Office rents in prime locations in Dubai are beginning to stabilise due to stronger demand, according to real estate firm Cluttons.
However the report also noted that the total office supply in Dubai is expected to rise to 6.5 million m2 by the end of 2012, with vacancy levels exceeding 40%.
Clutton’s Q1 market report said DIFC, Emaar Square and the Sheikh Zayed corridor remain the most expensive locations, with JLT, Barsha and Tecom offering the lowest rates.
“Despite the excess of supply, there still remains a relatively short supply of good quality buildings for corporate occupiers with major requirements,” the Cluttons report said.
It added that Cluttons was noticing a “greater appreciation of green or sustainable initiatives from occupiers” and that the market was seeing evidence of this becoming a regular requirement in the search process.

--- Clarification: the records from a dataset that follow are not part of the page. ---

(** C10: whatever happened since any earlier moment, a lease the mailbox grants is for a
    command that is alive, whose earlier commands of the lane are all settled; a command
    that had been leased before comes only to a strictly newer generation of the runtime
    on the same storage; and the command is not behind any destruction fence, nor the
    runtime behind any generation, the mailbox had seen. *)
Theorem leases_are_exclusive m0 events t token watcher input m' page l :
  reachable m0 →
  fetch t token watcher (Lease input) (run events m0) = (m', Leases page) → l ∈ lp_leases page →
  ∃ r, r ∈ mb_commands m' ∧ cr_command_id r = env_commandId (rl_command l)
    ∧ cr_state r = CS_leased ∧ cr_lease_token r = Some (rl_leaseToken l)
    ∧ cr_runtime_generation r = Some (rl_runtimeGeneration l)
    ∧ (∀ p, p ∈ mb_commands m' → cr_lane p = cr_lane r →
         cr_workspace_sequence p < cr_workspace_sequence r → terminal p = true)
    ∧ (∀ r0 g, r0 ∈ mb_commands m0 → cr_command_id r0 = cr_command_id r →
         cr_runtime_generation r0 = Some g →
         g < rl_runtimeGeneration l ∧ cr_storage_incarnation_id r0 = Some (rl_storageIncarnationId l))
    ∧ (∀ f, mb_destruction_fence m0 = Some f → f <= num_Z (env_destructionFence (rl_command l)))
    ∧ (∀ g, mb_runtime_generation m0 = Some g → g <= rl_runtimeGeneration l).
Proof.
  intros Hr0 Hfetch Hl.
  destruct (run_step events m0 (reachable_inv m0 Hr0)) as [Hi Hm].
  set (m := run events m0) in *. clearbody m.
  destruct (arm_step t token watcher (Lease input) m Hi) as [Hia Hma].
  unfold fetch in Hfetch. set (h := handler t token watcher (Lease input)) in *.
  pose proof (finish_spec h (t_next t) (transactionSync (h_transaction h) (h_arm h m))) as [Hrep Hcmd].
  rewrite Hfetch in Hrep, Hcmd. cbn [fst snd] in Hrep, Hcmd.
  destruct (transactionSync (h_transaction h) (h_arm h m)) as [m2 rep] eqn:Htx. cbn [fst snd] in Hrep, Hcmd. subst rep.
  apply transaction_leases in Htx. change (h_transaction h) with (leaseUnsafe input token (t_transaction t)) in Htx.
  destruct (lease_granted_spec _ _ _ _ _ _ l Hia Htx Hl) as ([Ht2 _] & m1 & i & c & Hi1 & Hm1 & Hc & Ha & Hg1 & Hs1 & He & Hin & Htok).
  assert (Hm01 : moves m0 m1) by (repeat (etrans; [done|]); done).
  pose proof (ti_rows _ (proj1 Hi1) c Hc) as Hok. unfold row_ok_in in Hok.
  destruct (rok_content _ _ _ _ Hok _ He) as (Hid & _ & _ & _ & Hsafe & _).
  exists (lease_row (rl_runtimeGeneration l) input (token i) (t_transaction t) c).
  rewrite Hcmd, Htok. split_and!; try done.
  - intros p Hp Hlane Hseq. by apply (ti_lanes _ Ht2 _ p Hin Hp).
  - intros r0 g Hr Hrid Hgen. destruct (row_of_moves _ _ _ Hm01 Hr) as (r1 & Hr1 & Hmove).
    assert (r1 = c) as -> by (apply (equal_ids m1); [apply Hi1|done..|by rewrite (rm_id _ _ Hmove)]).
    destruct (rm_generation _ _ Hmove g Hgen) as (g' & Hg' & Hle). rewrite Hg1, Hs1 in Hok.
    destruct (available_generation _ _ _ _ _ Hok Ha Hg') as [Hlt Hst]. split; [lia|].
    pose proof (rok_lease _ _ _ _ (ti_rows _ (proj1 (reachable_inv m0 Hr0)) r0 Hr)) as Hl0. unfold lease_ok in Hl0.
    destruct (cr_ever_leased r0); [|by destruct Hl0; congruence].
    destruct Hl0 as (g0 & s0 & _ & Hs0 & _). pose proof (rm_storage _ _ Hmove _ Hs0). congruence.
  - intros f Hf. destruct (mv_fence _ _ Hm01 f Hf) as (f' & Hf' & ?).
    destruct (rok_fence _ _ _ _ Hok f' Hf' (available_nonterminal _ Ha)) as [Hb|[Hl' _]].
    + unfold below_fence in Hb. rewrite (envelopeFence_safe c _ He Hsafe) in Hb. apply Z.ltb_ge in Hb. lia.
    + unfold available, in_states in Ha. by rewrite Hl' in Ha.
  - intros g Hg. destruct (mv_generation _ _ Hm01 g Hg) as (g' & Hg' & ?). simplify_eq. lia.
Qed.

Cluttons also said that it was seeing initiatives being put in place to restart work on previously stalled projects.
“There remains however an increased recognition by government agencies to reduce the future supply pipeline,” the report added.
Cluttons said the retail market within Dubai had experienced a supply slowdown during 2011, but the recently announced extension of Dubai Mall and the planned Mall of Arabia signalled a resurgence in 2012.
On the hospitality sector in Dubai, Cluttons said hotels’s performance would remain resiliant during 2012 as the emirate is seen as a safe haven amid troubles elsewhere in the Middle East.
“There is now an emphasis on mid-market hotels, not just luxury ones, and several hotels are considering the feasibility of refurbishment, or in the case of the Metropolitan Hotel, complete redevelopment,” the report noted.